Via Max-Planck-Institut für extraterrestrische Physik - Infrared/Submillimeter Astronomy - Galactic Centre Research
Title: The Galactic Centre Authors: R. Genzel, V. Karas
In the past decade high resolution measurements in the infrared employing adaptive optics imaging on 10m telescopes have allowed determining the three dimensional orbits stars within ten light hours of the compact radio source at the centre of the Milky Way. These observations show the presence of a three million solar mass black hole in Sagittarius A* beyond any reasonable doubt. The Galactic Centre thus constitutes the best astrophysical evidence for the existence of black holes which have long been postulated, and is also an ideal 'lab' for studying the physics in the vicinity of such an object. Remarkably, young massive stars are present there and probably have formed in the innermost stellar cusp. Variable infrared and X-ray emission from Sagittarius A* are a new probe of the physical processes and space-time curvature just outside the event horizon.

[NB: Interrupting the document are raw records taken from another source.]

Lemma valid_ascii_ok s len :
  bytes s -> 0 <= len <= zlen s -> len mod sizeof_Vector8 = 0 ->
  returns (is_valid_ascii s len) (fun b => b = true -> Forall (fun c => 0 < c < 128) (take (Z.to_nat len) s)).
Proof.
  intros Hb Hlen Hmod. unfold is_valid_ascii.
  eapply (returns_bind _ _ (fun v => vector8_is_highbit_set v = false ->
    Forall (fun c => 0 < c < 128) (take (Z.to_nat len) s))).
  2:{ intros v Hv. simpl. intros Hn. apply Hv. by destruct (vector8_is_highbit_set v). }
  apply (iter_returns (fun '(i, v) => 0 <= i <= len /\ i mod sizeof_Vector8 = 0 /\ length v = 16%nat /\
    (vector8_is_highbit_set v = false -> Forall (fun c => 0 < c < 128) (take (Z.to_nat i) s)))
    (fun '(i, _) => Z.to_nat (len - i))); [|unfold sizeof_Vector8; repeat split; [lia..|done]|lia].
  intros [i v] (Hi & Him & Hv & HF). unfold ascii_body. unfold sizeof_Vector8 in *.
  destruct (Z.ltb_spec i len).
  - unfold vector8_load, sizeof_Vector8. rewrite rdn_Ok by lia. simpl.
    assert (Hl : length (zslice s i 16) = 16%nat) by (pose proof (zlen_zslice s i 16); unfold zlen in *; lia).
    assert (Hleq : length (vector8_eq (zslice s i 16) (vector8_broadcast 0)) = 16%nat).
    { unfold vector8_eq. rewrite length_zip_with, Hl. done. }
    split; [|lia]. split; [lia|]. split; [lia|].
    split; [unfold vector8_or; rewrite !length_zip_with; lia|].
    intros [[H1 H2]%vector8_or_low H3]%vector8_or_low; [| |unfold vector8_or; rewrite length_zip_with]; [|lia..].
    replace (Z.to_nat (i + 16)) with (Z.to_nat i + 16)%nat by lia. rewrite <- take_take_drop.
    apply Forall_app_2; [by apply HF|]. change (take 16 (drop (Z.to_nat i) s)) with (zslice s i 16).
    apply chunk_low; [by apply bytes_zslice|done|]. rewrite Hl. exact H2.
  - simpl. replace len with i by lia. done.
Qed.

(** ** The fast path *)

Lemma fold_range w : bytes w -> 0 <= foldl utf8_step BGN w < 32.
Proof.
  intros _. destruct w as [|c w _] using rev_ind; [by vm_compute|]. rewrite foldl_app. simpl.
  unfold utf8_step at 1 3. rewrite (land_ones_mod _ 5 31) by done. lia.
Qed.

Lemma stride_ok s :
  bytes s ->
  returns (iter (S (Z.to_nat (zlen s))) (stride_body s) (0, zlen s, BGN))
    (fun '(i, len, st) => 0 <= i <= zlen s /\ len = zlen s - i /\ st = foldl utf8_step BGN (take (Z.to_nat i) s)).
Proof.
  intros Hb.
  apply (iter_returns (fun '(i, len, st) => 0 <= i <= zlen s /\ len = zlen s - i /\
    st = foldl utf8_step BGN (take (Z.to_nat i) s)) (fun '(i, len, st) => Z.to_nat len));
    [|pose proof (zlen_nonneg s); repeat split; lia|lia].
  intros [[i len] st] (Hi & -> & Hst). unfold stride_body. destruct (Z.geb_spec (zlen s - i) STRIDE_LENGTH) as [Hge|]; [|by simpl].
  change STRIDE_LENGTH with 32 in *. set (s' := drop (Z.to_nat i) s).
  assert (Hs' : bytes s') by (by apply Forall_drop). assert (Hl : 0 <= 32 <= zlen s') by (unfold s'; zl).
  assert (Hnext : foldl utf8_step BGN (take (Z.to_nat (i + 32)) s) = foldl utf8_step st (take 32 s')).
  { replace (Z.to_nat (i + 32)) with (Z.to_nat i + 32)%nat by lia. rewrite <- take_take_drop, foldl_app. by rewrite Hst. }
  assert (Hadv : utf8_advance s' st 32 = Ok (foldl utf8_step st (take 32 s'))).
  { rewrite advance_ok by done. pose proof (fold_range (take (Z.to_nat i) s)) as Hr. rewrite <- Hst in Hr.
    rewrite (land_ones_mod st 5 31), Z.mod_small by (done || apply Hr; by apply Forall_take). done. }
  eapply (returns_bind _ _ (fun skip => skip = true -> foldl utf8_step st (take 32 s') = st)).
  - destruct (Z.eqb_spec st END) as [->|]; [|done]. eapply returns_mono; [by apply valid_ascii_ok|].
    intros b Hasc Ht. by apply ascii_fold, Hasc.
  - intros skip Hskip. eapply (returns_bind _ _ (eq (foldl utf8_step st (take 32 s')))).
    + destruct skip; [by rewrite Hskip|by rewrite Hadv].
    + intros st' <-. simpl. rewrite Hnext. repeat split; lia || done.
Qed.

(** Bytes inside a character do not look like the start of a long one. *)
Lemma tail_mblen c s : utf8_tail c = true -> pg_utf_mblen (c :: s) = Ok 1.
Proof.
  unfold utf8_tail, in_range. intros Hc. rewrite utf8_mblen by (unfold is_byte; lia). unfold in_range.
  repeat case_match; try done; lia.
Qed.

Lemma lead_mblen a s : 0xC2 <= a <= 0xF4 -> exists l, pg_utf_mblen (a :: s) = Ok l /\ 1 < l.
Proof.
  intros Ha. rewrite utf8_mblen by (unfold is_byte; lia). eexists. split; [done|]. unfold in_range.
  repeat case_match; lia.
Qed.

Lemma second_tail a b : utf8_second a b = true -> utf8_tail b = true.
Proof. unfold utf8_second, utf8_tail, in_range. repeat case_match; lia. Qed.

Lemma pending_shape st p :
  pending st p -> st <> END -> exists a t, p = a :: t /\ 0xC2 <= a <= 0xF4 /\ Forall (fun c => utf8_tail c = true) t.
Proof.
  destruct p as [|a [|b [|c [|d p]]]]; simpl; [done|..|done].
  - intros [Ha _] _. exists a, []. auto.
  - intros (Ha & Hs & _) _. exists a, [b]. split; [done|]. split; [lia|]. by repeat constructor; eapply second_tail.
  - intros (Ha & Hs & Hc & _) _. exists a, [b; c]. split; [done|]. split; [lia|].
    repeat constructor; [by eapply second_tail|done].
Qed.

Lemma backtrack_at pre c k i len l :
  pg_utf_mblen (c :: k) = Ok l -> i = zlen pre + 1 ->
  backtrack_body (pre ++ c :: k) (i, len) = Ok (if l <=? 1 then inl (zlen pre, len + 1) else inr (zlen pre, len + 1)).
Proof.
  intros Hl ->. unfold backtrack_body. replace (zlen pre + 1 - 1) with (zlen pre) by lia. pose proof (zlen_nonneg pre).
  destruct (Z.ltb_spec (zlen pre) 0); [lia|]. rewrite drop_zlen_app, Hl. bind. by destruct (l <=? 1).
Qed.

Lemma backtrack_ok pre a t k len n :
  0xC2 <= a <= 0xF4 -> Forall (fun c => utf8_tail c = true) t -> (length t < n)%nat ->
  iter n (backtrack_body (pre ++ a :: t ++ k)) (zlen pre + 1 + zlen t, len)
  = Ok (zlen pre, len + zlen t + 1).
Proof.
  intros Ha Ht. revert k len n. induction t as [|c t IH] using rev_ind; intros k len n Hn.
  - destruct n; [simpl in Hn; lia|]. rewrite iter_S. change (zlen []) with 0. rewrite !Z.add_0_r. change ([] ++ k) with k.
    destruct (lead_mblen a k Ha) as (l & Hl & Hgt). rewrite (backtrack_at pre a k _ len l) by done. bind.
    by destruct (Z.leb_spec l 1); [lia|].
  - apply Forall_app in Ht as [Ht Hc%Forall_inv]. rewrite length_app in Hn. simpl in Hn. destruct n; [lia|].
    rewrite iter_S. replace (pre ++ a :: (t ++ [c]) ++ k) with ((pre ++ a :: t) ++ c :: k) by (by simpl; rewrite <- !app_assoc).
    rewrite (backtrack_at (pre ++ a :: t) c k _ len 1) by (by apply tail_mblen || zl). bind.
    cbn [Z.leb Z.compare Pos.compare Pos.compare_cont].
    replace ((pre ++ a :: t) ++ c :: k) with (pre ++ a :: t ++ c :: k) by (by rewrite <- app_assoc).
    rewrite zlen_app, zlen_cons. replace (zlen pre + (1 + zlen t)) with (zlen pre + 1 + zlen t) by lia.
    rewrite IH by (done || lia). do 2 f_equal. zl.
Qed.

Title: A Possible Link Between the Galactic Centre HESS Source and Sgr A* Authors: D.R. Ballantyne (1), Fulvio Melia (1,2), Siming Liu (3), Roland M. Crocker (4) ((1) Physics Dept., U. of Arizona (2) Steward Observatory (3) LANL (4) Univ. of Adelaide) (revised v2)
Recently, HESS and other air Cerenkov telescopes have detected a source of TeV gamma-rays coincident with the Galactic centre. It is not yet clear whether the gamma-rays are produced via leptonic or hadronic processes, so it is important to consider possible acceleration sites for the charged particles which produce the gamma-rays. One exciting possibility for the origin of these particles is the central black hole, Sgr A*, where the turbulent magnetic fields close to the event horizon can accelerate protons to TeV energies. Using a realistic model of the density distribution in a 6 pc x 6 pc x 6pc cube at the Galactic centre, we here calculate the trajectories followed by these TeV protons as they gyrate through the turbulent medium surrounding Sgr A*. Diffusing out from the black hole, the protons produce TeV gamma-rays via pi^0 decay following a collision with a proton in the surrounding medium. After following over 222,000 such trajectories, we find that the circumnuclear ring around Sgr A* can reproduce the observed 0.1-100 TeV HESS spectrum and flux if the protons are injected into this medium with an effective power-law index of 0.75, significantly harder than the observed photon index of 2.25. The total energy in the steady-state 1-40 TeV proton population surrounding Sgr A* is inferred to be approx 5x10^{45} ergs. Only 31% of the emitted 1-100 TeV protons encounter the circumnuclear torus, leaving a large flux of protons that diffuse outward to contribute to the Galactic ridge emission observed by HESS on scales of >~ 1 degree.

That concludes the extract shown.